(* ===== verification/Layout.v ===== *)
(** * Fixed layouts of byte buffers

    The buffer idioms of [och-store/src/codec.rs], [generation.rs], [retry.rs]
    and [recovery.rs]: reading [bytes[a..b]], overwriting a range with
    [copy_from_slice], and filling a zeroed buffer field by field. *)

From S2P Require Import Prelude Bytes.

(** ** Slices *)

(** [bytes[start..end]], within bounds at every use below. *)
Definition slice (start end_ : Z) (bytes : list byte) : list byte :=
  take (Z.to_nat (end_ - start)) (drop (Z.to_nat start) bytes).
(** [bytes[start..start + data.len()].copy_from_slice(data)]. *)
Definition copy_at (start : Z) (data bytes : list byte) : list byte :=
  take (Z.to_nat start) bytes ++ data ++ drop (Z.to_nat (start + len data)) bytes.

(** ** Lemmas: slices of a layout *)

Lemma slice_app a b pre mid post :
  len pre = a → len mid = b - a → slice a b (pre ++ mid ++ post) = mid.
Proof.
  intros <- Hm. unfold slice. rewrite <-Hm. unfold len. rewrite !Nat2Z.id, drop_app_length.
  apply take_app_length.
Qed.

Lemma slice_app_0 n mid post : len mid = n → slice 0 n (mid ++ post) = mid.
Proof. intros H. by apply (slice_app 0 n []); [|lia]. Qed.

Lemma slice_app_end a b pre mid : len pre = a → len mid = b - a → slice a b (pre ++ mid) = mid.
Proof. intros. rewrite <-(app_nil_r mid) at 1. by apply slice_app. Qed.

Lemma copy_at_app a data pre old post :
  len pre = a → len old = len data → copy_at a data (pre ++ old ++ post) = pre ++ data ++ post.
Proof.
  intros <- Ho. unfold copy_at. rewrite <-Ho, <-len_app. unfold len. rewrite !Nat2Z.id, take_app_length.
  do 2 f_equal. by rewrite app_assoc, drop_app_length.
Qed.

Lemma copy_at_app_0 data old post : len old = len data → copy_at 0 data (old ++ post) = data ++ post.
Proof. by apply (copy_at_app 0 data []). Qed.

Lemma split_at n (l : list byte) : 0 ≤ n ≤ len l → ∃ a b, l = a ++ b ∧ len a = n.
Proof.
  intros Hn. exists (take (Z.to_nat n) l), (drop (Z.to_nat n) l).
  rewrite take_drop. split; [done|]. unfold len in *. rewrite length_take. lia.
Qed.

Lemma len_zeros n : len (zeros n) = Z.of_nat n.
Proof. unfold zeros, len. by rewrite length_replicate. Qed.

Lemma from_be_eq n l v : len l = Z.of_nat n → from_be l = v → l = be_bytes n v.
Proof. intros Hl <-. symmetry. apply be_bytes_from_be'. unfold len in Hl. lia. Qed.

Lemma app_inj_len (a b c d : list byte) : a ++ b = c ++ d → len b = len d → a = c ∧ b = d.
Proof. unfold len. intros E H. apply app_inj_2; [lia|done]. Qed.


(** ** Filling a zeroed buffer in increasing order *)

Lemma zeros_add m n : zeros (m + n) = zeros m ++ zeros n.
Proof. apply replicate_add. Qed.

(** Writing at or after the end of what is written extends it, with the bytes
    skipped left zero. *)
Lemma copy_at_zeros a data pre n :
  len pre ≤ a → a + len data ≤ len pre + n →
  copy_at a data (pre ++ zeros (Z.to_nat n)) =
    (pre ++ zeros (Z.to_nat (a - len pre)) ++ data) ++ zeros (Z.to_nat (len pre + n - a - len data)).
Proof.
  intros Ha Hn. pose proof (len_nonneg pre). pose proof (len_nonneg data).
  replace (Z.to_nat n) with (Z.to_nat (a - len pre) + (length data + Z.to_nat (len pre + n - a - len data)))%nat
    by (unfold len in *; lia).
  rewrite !zeros_add, app_assoc, copy_at_app; [by rewrite <-!app_assoc| |].
  - rewrite len_app, len_zeros. lia.
  - rewrite len_zeros. done.
Qed.

(** ** Reading consecutive ranges *)

Lemma slice_join a b c l : 0 ≤ a ≤ b → b ≤ c → slice a b l ++ slice b c l = slice a c l.
Proof.
  intros Ha Hb. unfold slice.
  replace (Z.to_nat (c - a)) with (Z.to_nat (b - a) + Z.to_nat (c - b))%nat by lia.
  rewrite <-take_take_drop, drop_drop. do 3 f_equal. lia.
Qed.

Lemma slice_all n l : len l = n → slice 0 n l = l.
Proof. intros <-. unfold slice, len. by rewrite drop_0, Z.sub_0_r, Nat2Z.id, firstn_all. Qed.

Lemma len_slice a b l : 0 ≤ a ≤ b → b ≤ len l → len (slice a b l) = b - a.
Proof. intros Ha Hb. unfold slice, len in *. rewrite length_take, length_drop. lia. Qed.

(** [bytes[a..b].iter().any(|byte| *byte != 0)] is false. *)
Definition all_zero (l : list byte) : bool := forallb (λ b, bool_decide (b = x00)) l.
Lemma all_zero_spec l : all_zero l ↔ l = zeros (length l).
Proof.
  unfold all_zero. induction l as [|b l IH]; [done|]. cbn. rewrite andb_True, bool_decide_spec, IH.
  split; [intros [-> E]; cbn; by f_equal|]. intros [= -> E]. by split.
Qed.
Lemma all_zero_zeros n : all_zero (zeros n).
Proof. induction n; [done|]. cbn. rewrite andb_True. by split; [apply bool_decide_spec|]. Qed.

(** A range holding the [n] bytes of a number, and a reserved range. *)
Lemma slice_be a b n v l :
  0 ≤ a → b = a + Z.of_nat n → b ≤ len l → from_be (slice a b l) = v → slice a b l = be_bytes n v.
Proof. intros Ha -> Hl E. apply from_be_eq; [rewrite len_slice; lia|done]. Qed.
Lemma slice_zero a b l : 0 ≤ a ≤ b → b ≤ len l → all_zero (slice a b l) → slice a b l = zeros (Z.to_nat (b - a)).
Proof.
  intros Ha Hl Hz. apply all_zero_spec in Hz. rewrite Hz at 1. f_equal.
  pose proof (len_slice a b l Ha Hl) as Hs. unfold len in Hs. lia.
Qed.

(** The field at a known offset of a concatenation. *)
Definition fields_len (fs : list (list byte)) : Z := len (concat fs).
Lemma slice_field fs k f a b :
  fs !! k = Some f → a = fields_len (take k fs) → b = a + len f → slice a b (concat fs) = f.
Proof.
  intros Hk -> ->. unfold fields_len. pose proof (take_drop_middle fs k f Hk) as E.
  replace (concat fs) with (concat (take k fs ++ f :: drop (S k) fs)) by (by rewrite E).
  rewrite concat_app. cbn [concat]. apply slice_app; [done|lia].
Qed.
Lemma fields_len_nil : fields_len [] = 0.
Proof. done. Qed.
Lemma fields_len_cons f fs : fields_len (f :: fs) = len f + fields_len fs.
Proof. unfold fields_len. cbn [concat]. apply len_app. Qed.

#[export] Hint Rewrite len_be_bytes len_zeros : len.

Lemma copy_at_next a data pre n :
  len pre = a → len data ≤ n →
  copy_at a data (pre ++ zeros (Z.to_nat n)) = (pre ++ data) ++ zeros (Z.to_nat (n - len data)).
Proof.
  intros <- Hn. rewrite copy_at_zeros by lia. rewrite Z.sub_diag. cbn [Z.to_nat zeros replicate app].
  do 2 f_equal. lia.
Qed.

Lemma zeros_split m n : 0 ≤ m → 0 ≤ n → zeros (Z.to_nat (m + n)) = zeros (Z.to_nat m) ++ zeros (Z.to_nat n).
Proof. intros. by rewrite Z2Nat.inj_add, zeros_add. Qed.

(** A range inside one part of a concatenation. *)
Lemma slice_within off a b pre mid post :
  len pre = off → 0 ≤ a ≤ b → b ≤ len mid → slice (off + a) (off + b) (pre ++ mid ++ post) = slice a b mid.
Proof.
  intros <- Ha Hb. unfold slice. replace (len pre + b - (len pre + a)) with (b - a) by lia.
  unfold len in *. rewrite drop_app_ge by lia.
  replace (Z.to_nat (Z.of_nat (length pre) + a) - length pre)%nat with (Z.to_nat a) by lia.
  rewrite drop_app_le by lia. rewrite take_app_le; [done|]. rewrite length_drop. lia.
Qed.

(** [len_solve]: lengths of known layouts. *)
Ltac len_solve := autorewrite with len; lia.
(** One more [copy_at] at the end of what is written. *)
Ltac fill := rewrite copy_at_next by len_solve; rewrite ?len_be_bytes.

Lemma slice_field_at fs k f off a n pre post :
  len pre = off → fs !! k = Some f → a = fields_len (take k fs) → n = len f →
  slice (off + a) (off + a + n) (pre ++ concat fs ++ post) = f.
Proof.
  intros Hp Hk Ha ->. rewrite <-Z.add_assoc. pose proof (len_nonneg (concat (take k fs))).
  assert (len (concat fs) = a + len f + len (concat (drop (S k) fs))) as Hl.
  { pose proof (take_drop_middle fs k f Hk) as E. rewrite <-E at 1. rewrite concat_app, len_app. cbn [concat].
    rewrite len_app. unfold fields_len in Ha. lia. }
  pose proof (len_nonneg f). pose proof (len_nonneg (concat (drop (S k) fs))).
  rewrite slice_within by (unfold fields_len in *; done || lia).
  by eapply slice_field.
Qed.

(** A buffer that ends in [n] trailing bytes. *)
Lemma slice_trailer covered trailer n :
  len trailer = n →
  let bytes := covered ++ trailer in
  slice 0 (len bytes - n) bytes = covered ∧ slice (len bytes - n) (len bytes) bytes = trailer.
Proof.
  intros <- bytes. unfold bytes. rewrite len_app. replace (len covered + len trailer - len trailer) with (len covered) by lia.
  split; [by apply slice_app_0|]. apply slice_app_end; [done|lia].
Qed.
(* ===== verification/Fields.v ===== *)
(** * Journal field codecs

    [och-store/src/codec.rs], the field encoders and decoders: one [encode_x],
    [decode_x] and wire image per type of the canonical model, each shown to
    implement the codec interface of [Wire]. *)

From S2P Require Import Prelude Bytes Identity Bounded Value Collection Series Registry Admission Wire.

Definition MAX_DECLARATION_REFERENCE_BYTES : Z := 4 * 1024.
Definition MAX_EXACT_TEXT_BYTES : Z := 4 * 4096.

Definition invalid_model (_ : ModelError) : JournalV1Error := InvalidCanonicalData.
Definition invalid_identity (_ : ModelError) : JournalV1Error := JournalInvalidIdentity.

(** ** Identities and strings *)

Definition encode_id {F} (id : Identity F) : Put := put_ok (put_bytes (into_bytes id)).
Definition decode_id {F} : Decoder (Identity F) :=
  let* bytes := get_array 16 in lift (map_err invalid_identity (from_bytes bytes)).

Definition encode_reference (r : DeclarationReference) : Put := put_string (ref_str r).
Definition decode_reference : Decoder DeclarationReference :=
  let* s := get_string MAX_DECLARATION_REFERENCE_BYTES in lift (map_err invalid_model (reference_new s)).
Definition encode_projection (p : SourceProjection) : Put := put_string (ref_str (as_reference p)).
Definition decode_projection : Decoder SourceProjection :=
  let* s := get_string MAX_DECLARATION_REFERENCE_BYTES in lift (map_err invalid_model (projection_new s)).
Definition schema_wire (x : SourceSchemaIdentity) : list byte := string_wire (ref_str (schema_reference x)).
Definition encode_schema (s : SourceSchemaIdentity) : Put := put_string (ref_str (schema_reference s)).
Definition decode_schema : Decoder SourceSchemaIdentity :=
  let* s := get_string MAX_DECLARATION_REFERENCE_BYTES in lift (map_err invalid_model (schema_identity_new s)).
Definition reference_wire (r : DeclarationReference) : list byte := string_wire (ref_str r).
Definition projection_wire (p : SourceProjection) : list byte := string_wire (ref_str (as_reference p)).
Definition encode_token {F} (t : Token F) : Put := put_string (token_str t).
Definition decode_token {F} : Decoder (Token F) :=
  let* s := get_string MAX_PORTABLE_TOKEN_BYTES in lift (map_err invalid_model (token_new s)).
Definition token_wire {F} (t : Token F) : list byte := string_wire (token_str t).
Definition text_wire (x : ExactText) : list byte := string_wire (text_str x).
Definition encode_text (t : ExactText) : Put := put_string (text_str t).
Definition decode_text : Decoder ExactText :=
  let* s := get_string MAX_EXACT_TEXT_BYTES in lift (map_err invalid_model (exact_text_new s)).
Definition format_wire (x : ContentFormat) : list byte := string_wire (format_str x).
Definition encode_format (f : ContentFormat) : Put := put_string (format_str f).
Definition decode_format : Decoder ContentFormat :=
  let* s := get_string MAX_CONTENT_FORMAT_BYTES in lift (map_err invalid_model (content_format_new s)).
Definition key_wire (x : RetryKey) : list byte := string_wire (key_str x).
Definition encode_key (k : RetryKey) : Put := put_string (key_str k).
Definition decode_key : Decoder RetryKey :=
  let* s := get_string MAX_RETRY_KEY_BYTES in lift (map_err invalid_model (retry_key_new s)).

(** ** Content and artifacts *)

Definition encode_content (c : ContentIdentity) : Put :=
  encode_format (content_format c) ;> put_ok (put_u128 (version_get (content_version c))) ;>
  put_ok (put_bytes (content_sha256 c)).
Definition decode_content : Decoder ContentIdentity :=
  let* format := decode_format in let* version := get_u128 in let* sha256 := get_array 32 in
  ret (mkContentIdentity format (mkContentVersion version) sha256).
Definition content_wire (c : ContentIdentity) : list byte :=
  format_wire (content_format c) ++ be_bytes 16 (version_get (content_version c)) ++
  content_sha256 c.
(** What a binding of a well-formed registry carries. *)
Lemma bind_declared r e d :
  registry_ok r → bind r e = Ok d →
  wf (declared_store_id d) ∧ wf (decoded_declaration_of (declared_declaration d)) ∧
  declared_envelope d = e ∧ decl_store_id (declared_declaration d) = declared_store_id d ∧
  env_series e = series_metadata (decl_payload (declared_declaration d)) (decl_series_id (declared_declaration d)) ∧
  decl_previous (declared_declaration d) =
    (if decide (decl_revision (declared_declaration d) = FIRST) then None
     else Some (mkRevision (revision_get (decl_revision (declared_declaration d)) - 1))) ∧
  Forall (λ o, admits (payload_family (decl_payload (declared_declaration d))) (obs_value o)) (observations e).
Proof.
  intros Hok (h & c & Hi & _ & Hl & -> & Hm & Ha)%bind_Ok. cbn [declared_store_id declared_declaration declared_envelope].
  pose proof (ok_histories _ Hok _ h Hi) as Hh. pose proof (registry_ok_revision _ _ _ Hok Hi) as Hb.
  pose proof (latest_lookup _ _ Hl) as Hk. pose proof (lookup_lt_Some _ _ _ Hk) as Hlt.
  destruct (ho_declaration _ _ _ Hh _ _ Hk) as (Hc & Hwp & Hwe). destruct (ho_wf _ _ _ Hh) as [Hwi Hwb].
  set (k := pred (length (declarations h))) in *. rewrite Hc. rewrite Hc in Hm. cbn in Hm |- *.
  assert (∀ z, 1 ≤ z ≤ Z.of_nat k + 1 → wf (mkRevision z)) as Hrev.
  { intros z Hz. apply in_range_spec. cbn [revision_get]. unfold usize_max, u64_max, u128_max, len in *. lia. }
  split_and!; try done.
  - apply Hok.
  - wf_intro; try done; [apply Hok|apply Hrev; lia|]. cbn. case_decide; [done|]. apply Hrev. lia.
  - case_decide as Hk0.
    + rewrite Hk0. done.
    + rewrite decide_False; [do 2 f_equal; lia|]. intros [= ?]. lia.
Qed.

Lemma retained_lineage_ids cs :
  concat (lineage_ids <$> (decoded_lineage_of <$> (retain <$> cs))) = concat (context_ids <$> cs).
Proof. induction cs as [|c cs IH]; [done|]. rewrite !fmap_cons. cbn [concat]. by rewrite IH. Qed.

Lemma retained_wf (cs : list SourceObservationContext) : wf cs → wf (decoded_lineage_of <$> (retain <$> cs)).
Proof.
  rewrite !wf_list_Forall, !Forall_fmap. intros Hw. eapply Forall_impl; [exact Hw|]. intros c Hc.
  cbv beta in Hc. wf_split Hc. unfold compose. cbv beta. wf_intro; assumption.
Qed.

(** What the admission constructors share: a well-formed declared envelope and
    the common contract, with the evidence's own clauses left to each. *)
Lemma declared_decoded r s e d retry batch lc ev :
  let a := decoded_of s (mkAdmission (declared_store_id d) (declared_declaration d) (declared_envelope d)
                           retry batch lc ev) in
  registry_ok r → bind r e = Ok d → wf e → wf retry → wf batch → wf lc → wf (decoded_evidence_of ev) →
  common_contract d retry batch lc (dec_evidence_kind a) →
  dl_canonical_id <$> dec_observations a = observation_id <$> observations (declared_envelope d) →
  StronglySorted Z.lt (dl_ordinal <$> dec_observations a) →
  Forall (lineage_chained (snapshot_evidence_id (lc_snapshot lc))) (dec_observations a) →
  (∀ os gs, dec_evidence a = DecObserved os gs → Forall2 gap_matches (gaps (declared_envelope d)) gs) →
  NoDup (all_evidence_ids a) → wf a ∧ decoded_contract a.
Proof.
  intros a Hok Hd He Hr Hb Hlc Hev [[Hsc1 Hsc2] [Hi1 Hi2] Hsrc] Ha Ho Hc Hg Hn.
  apply (bind_declared _ _ _ Hok) in Hd as (?&?&Eenv&Est&Hm&?&?). subst e. split.
  - wf_intro; assumption.
  - split; try done.
    + cbn. rewrite Hsc1, Hsc2, Hm. done.
    + cbn. by rewrite Hi1, Hi2.
Qed.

● Problem statement: Give back the entries above exactly as they are, from their first line through the line that contains "(** [bytes[start..end]], within", both included, with nothing else.

● Written answer:
(* ===== verification/Layout.v ===== *)
(** * Fixed layouts of byte buffers

    The buffer idioms of [och-store/src/codec.rs], [generation.rs], [retry.rs]
    and [recovery.rs]: reading [bytes[a..b]], overwriting a range with
    [copy_from_slice], and filling a zeroed buffer field by field. *)

From S2P Require Import Prelude Bytes.

(** ** Slices *)

(** [bytes[start..end]], within bounds at every use below. *)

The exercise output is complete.